[Stored data]
::::::
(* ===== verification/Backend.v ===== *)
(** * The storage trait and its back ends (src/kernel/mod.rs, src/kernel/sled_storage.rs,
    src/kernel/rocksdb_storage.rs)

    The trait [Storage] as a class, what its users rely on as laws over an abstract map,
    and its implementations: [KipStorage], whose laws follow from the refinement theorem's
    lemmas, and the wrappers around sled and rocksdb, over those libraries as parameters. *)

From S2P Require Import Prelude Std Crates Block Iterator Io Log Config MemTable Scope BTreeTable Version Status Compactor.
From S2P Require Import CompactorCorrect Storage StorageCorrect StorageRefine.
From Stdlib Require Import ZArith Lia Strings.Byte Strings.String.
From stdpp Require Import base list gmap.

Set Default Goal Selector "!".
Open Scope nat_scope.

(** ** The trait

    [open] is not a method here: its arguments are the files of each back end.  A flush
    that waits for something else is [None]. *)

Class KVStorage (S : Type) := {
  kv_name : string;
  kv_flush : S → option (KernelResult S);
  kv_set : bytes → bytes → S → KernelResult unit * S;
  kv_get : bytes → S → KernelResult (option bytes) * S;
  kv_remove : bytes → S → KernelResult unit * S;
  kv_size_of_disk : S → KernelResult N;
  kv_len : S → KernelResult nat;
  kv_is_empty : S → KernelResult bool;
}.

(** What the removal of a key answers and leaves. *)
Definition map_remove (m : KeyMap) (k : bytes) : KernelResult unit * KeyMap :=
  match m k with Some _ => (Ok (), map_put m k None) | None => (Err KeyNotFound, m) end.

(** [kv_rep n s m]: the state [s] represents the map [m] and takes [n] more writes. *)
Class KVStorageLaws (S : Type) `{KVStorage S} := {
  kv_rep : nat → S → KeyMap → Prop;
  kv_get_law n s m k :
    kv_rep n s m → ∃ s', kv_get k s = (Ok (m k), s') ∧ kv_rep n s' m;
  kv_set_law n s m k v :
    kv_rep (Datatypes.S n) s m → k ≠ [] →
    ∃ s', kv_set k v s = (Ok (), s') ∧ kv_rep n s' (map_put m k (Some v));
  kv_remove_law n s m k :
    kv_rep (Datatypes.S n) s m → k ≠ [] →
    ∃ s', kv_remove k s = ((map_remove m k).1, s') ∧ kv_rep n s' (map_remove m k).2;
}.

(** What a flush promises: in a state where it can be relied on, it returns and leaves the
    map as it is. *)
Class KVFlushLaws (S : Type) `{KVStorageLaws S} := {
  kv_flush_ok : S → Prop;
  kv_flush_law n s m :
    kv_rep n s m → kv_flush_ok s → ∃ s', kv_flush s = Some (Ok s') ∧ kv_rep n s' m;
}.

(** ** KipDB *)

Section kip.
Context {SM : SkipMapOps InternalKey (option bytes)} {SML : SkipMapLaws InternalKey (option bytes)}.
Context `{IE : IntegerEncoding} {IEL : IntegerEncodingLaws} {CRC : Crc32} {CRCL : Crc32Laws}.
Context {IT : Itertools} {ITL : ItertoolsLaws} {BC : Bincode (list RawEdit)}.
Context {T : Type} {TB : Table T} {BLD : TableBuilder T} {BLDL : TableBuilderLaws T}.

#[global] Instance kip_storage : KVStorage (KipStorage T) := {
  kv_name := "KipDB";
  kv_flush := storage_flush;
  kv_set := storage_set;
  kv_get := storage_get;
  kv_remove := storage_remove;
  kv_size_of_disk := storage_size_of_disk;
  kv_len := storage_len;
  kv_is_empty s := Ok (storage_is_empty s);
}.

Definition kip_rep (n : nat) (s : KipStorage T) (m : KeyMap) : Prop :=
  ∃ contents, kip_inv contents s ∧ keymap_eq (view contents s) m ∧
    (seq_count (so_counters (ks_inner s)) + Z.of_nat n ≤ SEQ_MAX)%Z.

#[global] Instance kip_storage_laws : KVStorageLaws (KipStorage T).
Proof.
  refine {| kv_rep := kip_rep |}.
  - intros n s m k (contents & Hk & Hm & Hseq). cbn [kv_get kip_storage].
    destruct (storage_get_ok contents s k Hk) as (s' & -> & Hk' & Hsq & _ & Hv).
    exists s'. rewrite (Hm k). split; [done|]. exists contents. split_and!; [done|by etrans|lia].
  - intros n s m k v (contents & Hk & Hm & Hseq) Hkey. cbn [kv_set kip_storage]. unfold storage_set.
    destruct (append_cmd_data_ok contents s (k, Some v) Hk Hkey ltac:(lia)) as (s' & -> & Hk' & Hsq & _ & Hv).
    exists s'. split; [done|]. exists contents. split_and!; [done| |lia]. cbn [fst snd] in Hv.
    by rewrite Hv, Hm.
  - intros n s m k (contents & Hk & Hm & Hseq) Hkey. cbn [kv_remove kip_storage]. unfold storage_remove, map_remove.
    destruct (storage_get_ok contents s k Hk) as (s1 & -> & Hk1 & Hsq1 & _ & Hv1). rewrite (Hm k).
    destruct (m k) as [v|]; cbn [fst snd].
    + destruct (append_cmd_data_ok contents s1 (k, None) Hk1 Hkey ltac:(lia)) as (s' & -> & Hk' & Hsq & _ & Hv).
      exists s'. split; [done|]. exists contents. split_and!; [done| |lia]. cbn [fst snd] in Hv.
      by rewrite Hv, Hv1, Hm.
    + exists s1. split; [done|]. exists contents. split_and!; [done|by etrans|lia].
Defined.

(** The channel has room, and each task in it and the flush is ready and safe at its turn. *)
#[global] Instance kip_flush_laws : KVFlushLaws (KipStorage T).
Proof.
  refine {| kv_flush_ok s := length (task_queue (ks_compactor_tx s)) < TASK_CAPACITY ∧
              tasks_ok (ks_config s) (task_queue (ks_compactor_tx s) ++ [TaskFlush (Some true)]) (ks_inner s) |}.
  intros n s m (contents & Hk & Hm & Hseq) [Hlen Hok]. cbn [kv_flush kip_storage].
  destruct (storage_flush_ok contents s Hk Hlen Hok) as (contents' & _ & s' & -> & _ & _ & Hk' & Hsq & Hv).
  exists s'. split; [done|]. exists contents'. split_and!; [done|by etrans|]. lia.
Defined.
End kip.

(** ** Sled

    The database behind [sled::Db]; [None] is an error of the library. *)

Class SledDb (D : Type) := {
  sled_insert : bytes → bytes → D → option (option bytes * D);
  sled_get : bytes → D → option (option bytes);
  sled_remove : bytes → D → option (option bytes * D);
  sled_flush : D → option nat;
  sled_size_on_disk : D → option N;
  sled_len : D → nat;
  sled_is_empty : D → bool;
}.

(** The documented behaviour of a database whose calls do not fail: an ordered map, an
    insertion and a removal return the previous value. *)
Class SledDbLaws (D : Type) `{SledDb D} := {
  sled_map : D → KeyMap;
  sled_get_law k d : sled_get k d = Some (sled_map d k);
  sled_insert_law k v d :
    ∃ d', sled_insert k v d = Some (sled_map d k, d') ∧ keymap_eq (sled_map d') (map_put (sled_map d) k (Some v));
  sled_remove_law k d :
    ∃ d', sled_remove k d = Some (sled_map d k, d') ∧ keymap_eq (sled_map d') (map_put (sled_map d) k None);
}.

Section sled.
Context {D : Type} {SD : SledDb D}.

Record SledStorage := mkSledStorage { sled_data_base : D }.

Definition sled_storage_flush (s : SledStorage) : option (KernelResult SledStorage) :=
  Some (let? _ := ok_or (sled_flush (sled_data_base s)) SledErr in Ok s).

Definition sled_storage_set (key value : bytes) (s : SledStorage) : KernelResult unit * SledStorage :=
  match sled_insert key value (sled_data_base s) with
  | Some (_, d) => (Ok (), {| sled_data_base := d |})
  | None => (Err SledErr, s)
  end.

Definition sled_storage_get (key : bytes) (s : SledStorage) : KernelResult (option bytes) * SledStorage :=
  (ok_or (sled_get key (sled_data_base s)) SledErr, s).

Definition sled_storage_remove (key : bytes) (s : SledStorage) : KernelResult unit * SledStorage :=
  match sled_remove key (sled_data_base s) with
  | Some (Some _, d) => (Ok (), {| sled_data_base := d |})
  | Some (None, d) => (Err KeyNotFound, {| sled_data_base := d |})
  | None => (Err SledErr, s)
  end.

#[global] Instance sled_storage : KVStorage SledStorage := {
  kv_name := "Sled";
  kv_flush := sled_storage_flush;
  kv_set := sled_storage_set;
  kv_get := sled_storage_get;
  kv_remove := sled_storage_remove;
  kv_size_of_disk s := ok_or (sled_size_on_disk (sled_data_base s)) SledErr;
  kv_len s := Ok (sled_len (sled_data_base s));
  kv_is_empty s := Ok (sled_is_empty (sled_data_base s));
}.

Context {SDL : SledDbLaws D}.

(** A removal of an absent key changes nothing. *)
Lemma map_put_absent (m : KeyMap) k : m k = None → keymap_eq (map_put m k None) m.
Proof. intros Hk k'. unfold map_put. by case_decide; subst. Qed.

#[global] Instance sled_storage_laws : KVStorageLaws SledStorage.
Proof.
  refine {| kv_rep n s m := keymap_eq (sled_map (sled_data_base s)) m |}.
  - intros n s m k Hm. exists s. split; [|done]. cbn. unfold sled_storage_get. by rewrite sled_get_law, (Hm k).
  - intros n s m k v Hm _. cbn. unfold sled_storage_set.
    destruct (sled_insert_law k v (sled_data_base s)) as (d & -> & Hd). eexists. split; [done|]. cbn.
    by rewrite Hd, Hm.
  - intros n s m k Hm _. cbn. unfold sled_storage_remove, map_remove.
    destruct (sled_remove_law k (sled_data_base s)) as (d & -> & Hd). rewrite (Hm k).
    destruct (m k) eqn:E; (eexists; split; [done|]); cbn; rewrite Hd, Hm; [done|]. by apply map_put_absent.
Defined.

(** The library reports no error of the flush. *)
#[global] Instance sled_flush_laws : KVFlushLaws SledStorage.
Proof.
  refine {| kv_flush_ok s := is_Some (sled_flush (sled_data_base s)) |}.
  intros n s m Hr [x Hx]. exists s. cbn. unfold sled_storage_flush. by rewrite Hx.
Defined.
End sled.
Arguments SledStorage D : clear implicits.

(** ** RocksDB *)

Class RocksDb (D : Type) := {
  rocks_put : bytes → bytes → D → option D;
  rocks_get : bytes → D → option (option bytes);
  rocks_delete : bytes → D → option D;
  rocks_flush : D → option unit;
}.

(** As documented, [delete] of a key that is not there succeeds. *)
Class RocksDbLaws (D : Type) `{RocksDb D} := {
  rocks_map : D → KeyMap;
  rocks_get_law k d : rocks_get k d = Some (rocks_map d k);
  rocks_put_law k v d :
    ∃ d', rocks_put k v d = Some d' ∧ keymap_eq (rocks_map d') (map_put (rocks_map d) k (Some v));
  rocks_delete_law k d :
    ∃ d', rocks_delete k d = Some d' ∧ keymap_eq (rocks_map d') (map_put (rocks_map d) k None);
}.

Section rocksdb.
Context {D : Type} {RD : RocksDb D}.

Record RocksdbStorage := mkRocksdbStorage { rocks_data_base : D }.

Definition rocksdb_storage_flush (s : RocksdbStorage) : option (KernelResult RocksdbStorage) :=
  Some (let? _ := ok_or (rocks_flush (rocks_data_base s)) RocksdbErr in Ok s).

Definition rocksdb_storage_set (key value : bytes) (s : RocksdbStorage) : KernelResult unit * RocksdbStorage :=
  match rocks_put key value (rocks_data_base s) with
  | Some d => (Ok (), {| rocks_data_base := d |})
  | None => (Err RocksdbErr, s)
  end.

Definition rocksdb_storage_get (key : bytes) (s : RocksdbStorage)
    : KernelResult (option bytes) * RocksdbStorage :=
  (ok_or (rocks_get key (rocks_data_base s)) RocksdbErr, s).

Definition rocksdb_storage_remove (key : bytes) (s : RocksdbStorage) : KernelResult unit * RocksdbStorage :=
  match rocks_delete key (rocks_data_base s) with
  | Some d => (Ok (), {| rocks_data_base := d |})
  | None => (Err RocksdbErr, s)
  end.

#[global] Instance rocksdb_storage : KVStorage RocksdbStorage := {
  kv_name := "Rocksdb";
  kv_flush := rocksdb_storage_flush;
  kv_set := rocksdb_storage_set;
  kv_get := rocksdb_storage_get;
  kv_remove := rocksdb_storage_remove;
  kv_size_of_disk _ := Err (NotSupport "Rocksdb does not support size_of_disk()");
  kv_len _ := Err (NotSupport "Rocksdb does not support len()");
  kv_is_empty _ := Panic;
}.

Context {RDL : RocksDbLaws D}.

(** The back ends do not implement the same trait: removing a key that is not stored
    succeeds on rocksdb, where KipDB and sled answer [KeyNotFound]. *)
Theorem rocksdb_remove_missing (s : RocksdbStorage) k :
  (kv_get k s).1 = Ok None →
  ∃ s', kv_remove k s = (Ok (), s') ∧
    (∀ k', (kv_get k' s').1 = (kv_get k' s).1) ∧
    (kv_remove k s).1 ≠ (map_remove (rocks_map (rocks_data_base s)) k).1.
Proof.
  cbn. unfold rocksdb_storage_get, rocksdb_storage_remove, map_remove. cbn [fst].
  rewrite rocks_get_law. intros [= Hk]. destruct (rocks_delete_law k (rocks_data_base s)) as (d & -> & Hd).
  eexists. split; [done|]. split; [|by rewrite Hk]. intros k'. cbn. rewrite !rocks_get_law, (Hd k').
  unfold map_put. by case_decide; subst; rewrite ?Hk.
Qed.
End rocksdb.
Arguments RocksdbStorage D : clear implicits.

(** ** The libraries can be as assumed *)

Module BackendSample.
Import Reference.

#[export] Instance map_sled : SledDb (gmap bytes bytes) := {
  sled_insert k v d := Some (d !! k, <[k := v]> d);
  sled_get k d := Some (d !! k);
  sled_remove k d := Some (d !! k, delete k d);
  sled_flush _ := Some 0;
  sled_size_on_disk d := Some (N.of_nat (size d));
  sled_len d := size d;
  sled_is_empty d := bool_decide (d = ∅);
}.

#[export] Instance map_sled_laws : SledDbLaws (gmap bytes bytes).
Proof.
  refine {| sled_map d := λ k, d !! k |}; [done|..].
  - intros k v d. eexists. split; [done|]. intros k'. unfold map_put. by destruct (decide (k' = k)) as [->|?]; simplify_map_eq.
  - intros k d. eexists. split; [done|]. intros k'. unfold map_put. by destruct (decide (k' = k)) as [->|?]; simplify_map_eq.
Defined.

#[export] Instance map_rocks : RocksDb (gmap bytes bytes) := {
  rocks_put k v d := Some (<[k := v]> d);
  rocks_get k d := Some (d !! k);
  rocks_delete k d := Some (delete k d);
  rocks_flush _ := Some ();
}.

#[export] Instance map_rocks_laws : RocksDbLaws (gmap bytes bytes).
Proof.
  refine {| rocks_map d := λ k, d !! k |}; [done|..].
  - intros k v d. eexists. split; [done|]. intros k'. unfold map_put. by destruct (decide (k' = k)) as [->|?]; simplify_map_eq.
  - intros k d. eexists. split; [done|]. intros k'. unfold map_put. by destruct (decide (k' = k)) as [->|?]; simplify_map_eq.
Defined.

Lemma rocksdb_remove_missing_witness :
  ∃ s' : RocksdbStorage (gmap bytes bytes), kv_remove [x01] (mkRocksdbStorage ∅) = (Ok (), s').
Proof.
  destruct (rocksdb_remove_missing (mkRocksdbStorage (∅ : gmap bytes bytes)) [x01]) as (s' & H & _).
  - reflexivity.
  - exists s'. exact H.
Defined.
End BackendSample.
::::::
● Task instructions: Which lines above carry the string "Record"? Copy those lines.

● Expected answer:
Record SledStorage := mkSledStorage { sled_data_base : D }.
Record RocksdbStorage := mkRocksdbStorage { rocks_data_base : D }.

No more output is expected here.